◆ **Collected data entries**

(** After an update of [data], what was pending included: the full blocks are
    passed, the rest is kept. *)
Definition gupdate_post (key : list Z) (ctx : aes_128_gcm_context) (data out : list Z) (s : gstate V)
    (r outl : Z) (ctx' : aes_128_gcm_context) (out' : list Z) (s' : gstate V) : Prop :=
  let m := (length data / 16)%nat in let x := take (16 * m) data in
  r = 1 /\ outl = Z.of_nat (16 * m) /\ out' = splice 0 (gctr E key (g_J ctx) x) out /\
  (exists blk, ctx' = keep blk (length data mod 16) (gpass key ctx x) /\ length blk = 16%nat) /\
  gpending ctx' = drop (16 * m) data /\ gs_step s s'.

Lemma div_mod16 n : n = (16 * (n / 16) + n mod 16)%nat /\ (n mod 16 < 16)%nat.
Proof. pose proof (Nat.div_mod_eq n 16). pose proof (Nat.mod_upper_bound n 16). lia. Qed.

Lemma gsmall_update_spec key ctx out inp s : gctx_ok key ctx s ->
  (length (gpending ctx ++ inp) < 16)%nat -> let off := g_block_offset ctx in
  wp (let! blk := glift (store_at (Z.to_nat off) inp (g_block ctx)) in
      ret (1, 0, (set_g_block_offset (u8 (off + Z.of_nat (length inp))) (set_g_block blk ctx), out)))
    (fun '(r, outl, (ctx', out')) s' => gupdate_post key ctx (gpending ctx ++ inp) out s r outl ctx' out' s') s.
Proof.
  intros Hc Hl off. pose proof (gk_off _ _ _ Hc) as Ho. pose proof (gk_block _ _ _ Hc) as Hb.
  pose proof (length_gpending _ _ _ Hc) as Hp. set (data := gpending ctx ++ inp) in *.
  assert (Hdl : length data = (Z.to_nat off + length inp)%nat) by (unfold data; rewrite length_app; lia).
  apply wp_bind. eapply wp_glift; [unfold store_at; rewrite decide_True by lia; done|]. apply wp_ret.
  unfold gupdate_post. rewrite Nat.div_small, Nat.mod_small by done.
  assert (Hu : u8 (off + Z.of_nat (length inp)) = Z.of_nat (length data)) by (unfold u8; rewrite Z.mod_small; lia).
  rewrite Hu. change (16 * 0)%nat with O. rewrite take_0. erewrite gpass_nil by done.
  split_and!; [done|done|by rewrite splice_nil| | |apply gs_step_refl].
  - eexists. split; [done|]. rewrite splice_length; lia.
  - unfold gpending. cbn [set_g_block_offset set_g_block g_block g_block_offset]. rewrite Nat2Z.id, Hdl.
    unfold splice. rewrite app_assoc, take_app_length'; [done|]. rewrite length_app, length_take. lia.
Qed.
(* ===== verification/OsslParams.v ===== *)
(** * OpenSSL parameter arrays

    The [OSSL_PARAM] structure of OSSL_PARAM(3), the functions on it that the
    provider calls (parameters of the model), and the shape that all its
    [get_params] functions have. *)

From stdpp Require Import strings.
From S2P Require Import Prelude.

(** The names, [OSSL_CIPHER_PARAM_*], [OSSL_MAC_PARAM_*] and
    [OSSL_PROV_PARAM_*].  [OSSL_CIPHER_PARAM_AEAD_IVLEN] is [IVLEN]. *)
Inductive pname :=
  MODE | KEYLEN | IVLEN | BLOCK_SIZE | AEAD | CUSTOM_IV | CTS | TLS1_MULTIBLOCK | HAS_RAND_KEY |
  PADDING | NUM | IV | UPDATED_IV | AEAD_TAGLEN | AEAD_TAG | AEAD_TLS1_AAD |
  MAC_SIZE | MAC_BLOCK_SIZE | MAC_DIGEST | MAC_PROPERTIES | MAC_KEY | MAC_DIGEST_NOINIT |
  MAC_DIGEST_ONESHOT | MAC_TLS_DATA_SIZE | PROV_NAME | PROV_VERSION | PROV_BUILDINFO | PROV_STATUS.
Abbreviation AEAD_IVLEN := IVLEN.

#[export] Instance pname_eq_dec : EqDecision pname.
Proof. solve_decision. Defined.

Inductive ptype := PT_INTEGER | PT_UNSIGNED | PT_UTF8_STRING | PT_OCTET_STRING | PT_UTF8_PTR | PT_OCTET_PTR.

#[export] Instance ptype_eq_dec : EqDecision ptype.
Proof. solve_decision. Defined.

(** [data] is [None] for a null pointer. *)
Record OSSL_PARAM := Param { p_key : pname; data_type : ptype; p_data : option (list Z); data_size : Z }.

(** What the getters store: the argument of [OSSL_PARAM_set_uint],
    [_set_size_t], [_set_int], [_set_octet_string], [_set_octet_ptr] and
    [_set_utf8_ptr]. *)
Inductive pval :=
  VUint (z : Z) | VSize (z : Z) | VInt (z : Z) | VOctets (l : list Z) | VOctetPtr (l : list Z) | VUtf8Ptr (s : string).

(** [OSSL_PARAM_locate] gives an index; [OSSL_PARAM_set] is [None] where the
    C function returns 0. *)
Class Ossl := {
  OSSL_PARAM_locate : list OSSL_PARAM -> pname -> option nat;
  OSSL_PARAM_set : pval -> OSSL_PARAM -> option OSSL_PARAM;
  OSSL_PARAM_get_size_t : OSSL_PARAM -> option Z
}.

Class OsslLaws `{Ossl} := {
  locate_some : forall ps k i, OSSL_PARAM_locate ps k = Some i ->
    exists p, ps !! i = Some p /\ p_key p = k /\ forall j q, (j < i)%nat -> ps !! j = Some q -> p_key q <> k;
  locate_none : forall ps k, OSSL_PARAM_locate ps k = None -> forall i p, ps !! i = Some p -> p_key p <> k;
  set_key : forall v p p', OSSL_PARAM_set v p = Some p' -> p_key p' = p_key p
}.

Section params.
Context `{Ossl}.

Definition OSSL_PARAM_locate_const (ps : list OSSL_PARAM) (k : pname) : option OSSL_PARAM :=
  match OSSL_PARAM_locate ps k with Some i => ps !! i | None => None end.

(** [p = locate(K); if (p && !set(p, v1) && !set(p, v2) ...) return 0;] for
    each name in turn; the status and the array. *)
Fixpoint try_set (vs : list pval) (p : OSSL_PARAM) : option OSSL_PARAM :=
  match vs with
  | [] => None
  | v :: vs => match OSSL_PARAM_set v p with Some p' => Some p' | None => try_set vs p end
  end.

Fixpoint put_params (l : list (pname * list pval)) (ps : list OSSL_PARAM) : Z * list OSSL_PARAM :=
  match l with
  | [] => (1, ps)
  | (k, vs) :: l =>
      match OSSL_PARAM_locate ps k with
      | None => put_params l ps
      | Some i => match ps !! i with
                  | None => put_params l ps
                  | Some p => match try_set vs p with
                              | Some p' => put_params l (<[i := p']> ps)
                              | None => (0, ps)
                              end
                  end
      end
  end.
End params.

(** ** What a getter does *)

Section laws.
Context `{OsslLaws}.

Lemma try_set_key vs : forall p p', try_set vs p = Some p' -> p_key p' = p_key p.
Proof.
  induction vs as [|v vs IH]; intros p p' Ht; [done|]. cbn in Ht.
  destruct (OSSL_PARAM_set v p) eqn:Hs; [simplify_eq; by eapply set_key|by apply IH].
Qed.

Definition same_keys (ps ps' : list OSSL_PARAM) : Prop := p_key <$> ps' = p_key <$> ps.

Lemma same_keys_insert ps i p p' : ps !! i = Some p -> p_key p' = p_key p -> same_keys ps (<[i := p']> ps).
Proof.
  intros Hi Hp. unfold same_keys. rewrite list_fmap_insert, Hp.
  apply list_insert_id. by rewrite list_lookup_fmap, Hi.
Qed.

Lemma same_keys_lookup ps ps' i p : same_keys ps ps' -> ps !! i = Some p ->
  exists p', ps' !! i = Some p' /\ p_key p' = p_key p.
Proof.
  intros Hs Hi. assert (Hk : (p_key <$> ps') !! i = Some (p_key p)) by (rewrite Hs; by rewrite list_lookup_fmap, Hi).
  rewrite list_lookup_fmap in Hk. destruct (ps' !! i) as [p'|]; simplify_eq/=. eauto.
Qed.

(** The first parameter with a name. *)
Definition is_first (ps : list OSSL_PARAM) (i : nat) (k : pname) : Prop :=
  (exists p, ps !! i = Some p /\ p_key p = k) /\ forall j q, (j < i)%nat -> ps !! j = Some q -> p_key q <> k.

Lemma is_first_keys ps ps' i k : same_keys ps ps' -> is_first ps i k -> is_first ps' i k.
Proof.
  intros Hs [(p & Hp & Hk) Hj]. split.
  - destruct (same_keys_lookup _ _ _ _ Hs Hp) as (p' & Hp' & Hk'). exists p'. by rewrite Hk'.
  - intros j q Hlt Hq. destruct (same_keys_lookup ps' ps j q) as (q' & Hq' & <-); [done|done|]. eauto.
Qed.

Lemma locate_first ps i k : is_first ps i k -> OSSL_PARAM_locate ps k = Some i.
Proof.
  intros [(p & Hp & Hk) Hj]. destruct (OSSL_PARAM_locate ps k) as [i'|] eqn:Hl.
  - destruct (locate_some _ _ _ Hl) as (p' & Hp' & Hk' & Hj'). f_equal.
    destruct (Nat.lt_trichotomy i i') as [Hlt|[->|Hlt]]; [|done|]; exfalso; naive_solver.
  - exfalso. by apply (locate_none _ _ Hl i p).
Qed.

(** What is left of the array by a getter: it fails exactly when one of the
    values cannot be stored in the parameter of its name; otherwise the first
    parameter of each name holds its value and nothing else changes. *)
Definition put_post (l : list (pname * list pval)) (ps : list OSSL_PARAM) (r : Z) (ps' : list OSSL_PARAM) : Prop :=
  same_keys ps ps' /\
  (r = 1 /\
   (forall k vs i p, (k, vs) ∈ l -> is_first ps i k -> ps !! i = Some p ->
      exists p', try_set vs p = Some p' /\ ps' !! i = Some p') /\
   (forall i, (forall k vs, (k, vs) ∈ l -> ~ is_first ps i k) -> ps' !! i = ps !! i) \/
   r = 0 /\ exists k vs i p, (k, vs) ∈ l /\ is_first ps i k /\ ps !! i = Some p /\ try_set vs p = None).

(** A name that is not in the array. *)
Lemma put_post_skip k vs l ps r ps' : (forall i, ~ is_first ps i k) -> put_post l ps r ps' -> put_post ((k, vs) :: l) ps r ps'.
Proof.
  intros Hno (Hs & [(-> & Hv & Hu)|(-> & k' & vs' & i & p & Hin & Hf)]); (split; [done|]).
  - left. split_and!; [done| |].
    + intros k' vs' i p [[= -> ->]|Hin]%elem_of_cons Hf Hi; [by destruct (Hno i)|by eapply Hv].
    + intros i Hi. apply Hu. intros k' vs' Hin. by apply (Hi k' vs'), elem_of_cons; right.
  - right. split; [done|]. exists k', vs', i, p. split; [by apply elem_of_cons; right|done].
Qed.

(** A name whose value was stored, and that does not come again. *)
Lemma put_post_store k vs l ps r ps' i p p' : k ∉ (map fst l) -> is_first ps i k -> ps !! i = Some p ->
  try_set vs p = Some p' -> put_post l (<[i := p']> ps) r ps' -> put_post ((k, vs) :: l) ps r ps'.
Proof.
  intros Hk Hf Hi Ht (Hs & Hcase).
  assert (Hs1 : same_keys ps (<[i := p']> ps)) by (eapply same_keys_insert; [done|by eapply try_set_key]).
  assert (Hne : forall k' vs' i', (k', vs') ∈ l -> is_first ps i' k' -> i <> i').
  { intros k' vs' i' Hin [(q & Hq & Hkq) _] <-. destruct Hf as [(p0 & Hp0 & Hkp) _].
    assert (k' = k) as -> by congruence. apply Hk.
    apply list_elem_of_In, in_map_iff. exists (k, vs'). split; [done|]. by apply list_elem_of_In. }
  assert (Hback : forall i' k', is_first (<[i := p']> ps) i' k' -> is_first ps i' k').
  { intros i' k'. apply is_first_keys. by unfold same_keys in *. }
  split; [by unfold same_keys in *; congruence|].
  destruct Hcase as [(-> & Hv & Hu)|(-> & k' & vs' & i' & q & Hin & Hf' & Hq & Htq)].
  - left. split_and!; [done| |].
    + intros k' vs' i' q [[= -> ->]|Hin]%elem_of_cons Hf' Hq.
      * assert (i' = i) as -> by (apply locate_first in Hf', Hf; congruence). simplify_eq. exists p'. split; [done|].
        rewrite Hu; [by apply list_lookup_insert_eq; eapply lookup_lt_Some|].
        intros k' vs'' Hin Hf''%Hback. by apply (Hne k' vs'' i Hin).
      * eapply Hv; [done|by eapply is_first_keys|]. by rewrite list_lookup_insert_ne by (by apply (Hne k' vs')).
    + intros i' Hi'. rewrite Hu.
      * rewrite list_lookup_insert_ne; [done|]. intros <-. apply (Hi' k vs); [left|done].
      * intros k' vs' Hin Hf'%Hback. apply (Hi' k' vs'); [by apply elem_of_cons; right|done].
  - right. split; [done|]. exists k', vs', i', q. apply Hback in Hf'. split_and!; [by apply elem_of_cons; right|done| |done].
    by rewrite list_lookup_insert_ne in Hq by (by apply (Hne k' vs')).
Qed.

Lemma put_params_spec l : NoDup (map fst l) -> forall ps r ps', put_params l ps = (r, ps') -> put_post l ps r ps'.
Proof.
  induction l as [|[k vs] l IH]; intros Hnd ps r ps'; cbn [put_params].
  { intros [= <- <-]. split; [done|]. left. split_and!; [done|set_solver|done]. }
  cbn in Hnd. apply NoDup_cons in Hnd as [Hk Hnd].
  destruct (OSSL_PARAM_locate ps k) as [i|] eqn:Hl.
  2:{ intros Hp. apply put_post_skip; [|by apply IH]. intros i [(p & Hp' & Hkp) _]. by apply (locate_none _ _ Hl i p). }
  destruct (locate_some _ _ _ Hl) as (p & Hi & Hkp & Hfst). rewrite Hi.
  assert (Hf : is_first ps i k) by (split; eauto).
  destruct (try_set vs p) as [p'|] eqn:Ht; intros Hp.
  - eapply put_post_store; [done..|by apply IH].
  - simplify_eq. split; [done|]. right. split; [done|]. exists (p_key p), vs, i, p. split; [left|done].
Qed.

Lemma locate_const_one p k : OSSL_PARAM_locate_const [p] k = if decide (p_key p = k) then Some p else None.
Proof.
  unfold OSSL_PARAM_locate_const. destruct (OSSL_PARAM_locate [p] k) as [i|] eqn:Hl.
  - destruct (locate_some _ _ _ Hl) as (q & Hq & <- & _). destruct i as [|[|i]]; cbn in Hq; simplify_eq.
    by rewrite decide_True.
  - rewrite decide_False; [done|]. by apply (locate_none _ _ Hl 0%nat).
Qed.

End laws.
(* ===== verification/GcmToy.v ===== *)
(** * A concrete environment for AES-128-GCM

    Instances of the interfaces, for the witnesses: a multiplication that is
    not the field's, a table that is the hash key, an allocator, and OpenSSL's
    parameter functions on well-typed parameters. *)

From stdpp Require Import strings.
From S2P Require Import Prelude XomDomain ModXom CHeap Gctr GctrToy GcmContext AesGcm GcmSpec OsslParams.

Definition toy_mul (h x : list Z) : list Z :=
  map (fun i => u8 (nth i (take 16 h) 0 + 3 * nth i x 0 + nth ((i + 1) mod 16) x 0)) (seq 0 16).

Lemma toy_mul_take h : toy_mul (take 16 h) = toy_mul h.
Proof. unfold toy_mul. by rewrite take_take. Qed.

Lemma bswap_bswap h : bswap_quads (bswap_quads h) = take 16 h.
Proof.
  unfold bswap_quads. destruct (decide (8 <= length h)%nat) as [Hl|Hl].
  - assert (Ha : length (rev (take 8 h)) = 8%nat) by (rewrite length_rev, length_take; lia).
    rewrite take_app_length', drop_app_length' by done. rewrite (take_ge (rev _)), !rev_involutive.
    + apply take_take_drop.
    + rewrite length_rev, length_take. lia.
  - rewrite (drop_ge h), take_nil by lia. cbn [rev]. rewrite app_nil_r, !(take_ge h) by lia.
    rewrite take_ge, drop_ge by (rewrite length_rev; lia). cbn. by rewrite app_nil_r, rev_involutive.
Qed.

#[export] Instance toy_gcm : GcmEnv := {|
  get_H := fun key => toy_cipher key (repeat 0 16);
  gcm_init := fun _ xi => xi;
  gcm_ghash := fun _ xi table inp => ghash_from toy_mul (bswap_quads table) xi inp
|}.

#[export] Instance toy_heap : HeapEnv := {|
  heap_alloc := fun used => fresh ({[0]} ∪ used); heap_junk := repeat 0xaa |}.

Lemma toy_gcm_ghash v h x data : length x = 16%nat -> (length data mod 16 = 0)%nat ->
  gcm_ghash v x (gcm_init v (bswap_quads h)) data = ghash_from toy_mul h x data.
Proof.
  intros _ _. change (ghash_from toy_mul (bswap_quads (bswap_quads h)) x data = ghash_from toy_mul h x data).
  rewrite bswap_bswap. unfold ghash_from. by rewrite toy_mul_take.
Qed.

#[export] Instance toy_heap_laws : HeapLaws.
Proof. constructor; [|apply repeat_length]. intros used. cbn. pose proof (is_fresh ({[0]} ∪ used)). set_solver. Qed.

#[export] Instance toy_gcm_laws : GcmLaws toy_env := {|
  gmul := toy_mul;
  length_gmul := fun h x => length_map _ _;
  get_H_spec := fun key _ => eq_refl;
  gcm_ghash_spec := toy_gcm_ghash
|}.

(** ** Parameters *)

Definition toy_set (v : pval) (p : OSSL_PARAM) : option OSSL_PARAM :=
  let put d := Some (Param (p_key p) (data_type p) (Some d) (Z.of_nat (length d))) in
  match v, data_type p with
  | VUint z, PT_UNSIGNED | VSize z, PT_UNSIGNED | VInt z, PT_INTEGER => put [z]
  | VOctets l, PT_OCTET_STRING | VOctetPtr l, PT_OCTET_PTR => put l
  | VUtf8Ptr s, PT_UTF8_PTR => put (map (fun a => Z.of_N (Ascii.N_of_ascii a)) (String.list_ascii_of_string s))
  | _, _ => None
  end.

#[export] Instance toy_ossl : Ossl := {|
  OSSL_PARAM_locate := fun ps k => fst <$> list_find (fun p => p_key p = k) ps;
  OSSL_PARAM_set := toy_set;
  OSSL_PARAM_get_size_t := fun p => match data_type p, p_data p with PT_UNSIGNED, Some [z] => Some z | _, _ => None end
|}.

Lemma toy_locate_some ps k i : OSSL_PARAM_locate ps k = Some i ->
  exists p, ps !! i = Some p /\ p_key p = k /\ forall j q, (j < i)%nat -> ps !! j = Some q -> p_key q <> k.
Proof.
  cbn. intros ([i' p] & Hf & ->)%fmap_Some. apply list_find_Some in Hf as (Hi & Hk & Hj). exists p. split_and!; [done..|].
  intros j q Hlt Hq. by apply (Hj j q).
Qed.

Lemma toy_locate_none ps k : OSSL_PARAM_locate ps k = None -> forall i p, ps !! i = Some p -> p_key p <> k.
Proof.
  cbn. intros Hf%fmap_None i p Hp. apply list_find_None in Hf. rewrite Forall_lookup in Hf. by apply (Hf i p).
Qed.

Lemma toy_set_key v p p' : OSSL_PARAM_set v p = Some p' -> p_key p' = p_key p.
Proof. cbn. unfold toy_set. destruct v, (data_type p); intros; by simplify_eq. Qed.

#[export] Instance toy_ossl_laws : OsslLaws := {|
  locate_some := toy_locate_some; locate_none := toy_locate_none; set_key := toy_set_key |}.
(** ** The final call *)

(** The ciphertext of data that was encrypted, or that was to be decrypted. *)
Definition gcm_ct (dec : bool) (key icb data : list Z) : list Z := if dec then data else gctr E key icb data.

Lemma length_gcm_ct dec key icb data : length (gcm_ct dec key icb data) = length data.
Proof. destruct dec; [done|apply length_gctr]. Qed.

Lemma gcm_final_block_spec key fuel ctx junk outsize s : gctx_ok key ctx s -> g_has_vaes ctx = false ->
  (clears_left (gs_env s) < fuel)%nat -> (16 <= length junk)%nat -> 16 <= outsize ->
  let ct := gcm_ct (g_decrypt ctx) key (g_J ctx) (gpending ctx) in
  let lengths := be64 (u64 (Z.shiftl (g_aad_len ctx) 3)) ++
                 be64 (u64 (g_num_ciphertext_blocks ctx * 128 + g_block_offset ctx * 8)) in
  wp (gcm_final_block fuel ctx junk outsize) (fun '(out, ctx') s' =>
    out = gctr E key (g_J ctx) (gpending ctx) /\
    ctx' = set_g_hash_state (ghash_from gmul (hkey key) (g_hash_state ctx) (pad16 ct ++ lengths)) ctx /\ gs_step s s') s.
Proof.
  intros Hc Hv Hf Hj Hos ct lengths. pose proof (gk_off _ _ _ Hc) as Ho. pose proof (length_gpending _ _ _ Hc) as Hp.
  assert (Hll : (length lengths mod 16 = 0)%nat) by (unfold lengths; by rewrite length_app, !length_be64).
  assert (Hmod : (length (pad16 ct ++ lengths) mod 16 = 0)%nat).
  { rewrite length_app, <- Nat.Div0.add_mod_idemp_l, pad16_mod. done. }
  unfold gcm_final_block. destruct (Z.eqb_spec (g_block_offset ctx) 0) as [Hz|Hz].
  { assert (Hpe : gpending ctx = []) by (unfold gpending; by rewrite Hz).
    assert (Hct : pad16 ct = []) by (unfold ct; rewrite Hpe; by destruct (g_decrypt ctx)).
    rewrite Hct in Hmod |- *. apply wp_bind. apply (wp_ghash _ key); [done|done|]. apply wp_ret.
    rewrite Hpe. split_and!; [done|done|apply gs_step_refl]. }
  fold (gpending ctx). set (n := Z.to_nat (g_block_offset ctx)) in *. set (pad := repeat 0 _).
  assert (Hpad : forall l, length l = n -> l ++ pad = pad16 l).
  { intros l Hl. unfold pad16, pad. rewrite Hl, (Nat.mod_small n), Nat.mod_small by lia. do 2 f_equal. lia. }
  assert (Hin : length (gpending ctx ++ pad) = 16%nat) by (unfold pad; rewrite length_app, repeat_length; lia).
  apply wp_bind. eapply wp_mono; [apply (gcm_one_block_spec key); try done; try apply Hc|].
  { rewrite length_take. lia. }
  intros y s1 [Hy Hs1].
  assert (Hyn : take n y = gctr E key (g_J ctx) (gpending ctx)).
  { transitivity (take n (take 16 y)); [rewrite take_take; f_equal; lia|].
    rewrite Hy, <- gctr_take, take_app_length' by done. done. }
  rewrite Hyn. replace (Z.to_nat (Z.min outsize (g_block_offset ctx))) with n by lia. rewrite Hyn.
  replace (if g_decrypt ctx then _ else _) with (pad16 ct).
  2:{ unfold ct. destruct (g_decrypt ctx); cbn [gcm_ct]; [by rewrite Hpad|]. by rewrite Hpad by (by rewrite length_gctr). }
  apply wp_bind. apply (wp_ghash _ key); [by eapply gctx_ok_step|done|]. by apply wp_ret.
Qed.

(** The lengths that are hashed. *)
Lemma final_lengths ctx aad ct m : g_aad_len ctx = Z.of_nat (length aad) ->
  g_num_ciphertext_blocks ctx = u64 (Z.of_nat m) -> g_block_offset ctx = Z.of_nat (length ct - 16 * m) ->
  (16 * m <= length ct)%nat -> 8 * Z.of_nat (length aad) < 2 ^ 64 -> 8 * Z.of_nat (length ct) < 2 ^ 64 ->
  be64 (u64 (Z.shiftl (g_aad_len ctx) 3)) ++ be64 (u64 (g_num_ciphertext_blocks ctx * 128 + g_block_offset ctx * 8)) =
  gcm_lengths aad ct.
Proof.
  intros -> -> -> Hm Ha Hc. unfold gcm_lengths, u64. rewrite Z.shiftl_mul_pow2 by lia. change (2 ^ 3) with 8.
  rewrite (Z.mod_small (Z.of_nat m)), !Z.mod_small by lia. do 2 f_equal; lia.
Qed.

◆ **How to complete this task**
Return, from the data, each line that has the word "pval" in it.

◆ **Response to this exercise**
Inductive pval :=
  OSSL_PARAM_set : pval -> OSSL_PARAM -> option OSSL_PARAM;
Fixpoint try_set (vs : list pval) (p : OSSL_PARAM) : option OSSL_PARAM :=
Fixpoint put_params (l : list (pname * list pval)) (ps : list OSSL_PARAM) : Z * list OSSL_PARAM :=
Definition put_post (l : list (pname * list pval)) (ps : list OSSL_PARAM) (r : Z) (ps' : list OSSL_PARAM) : Prop :=
Definition toy_set (v : pval) (p : OSSL_PARAM) : option OSSL_PARAM :=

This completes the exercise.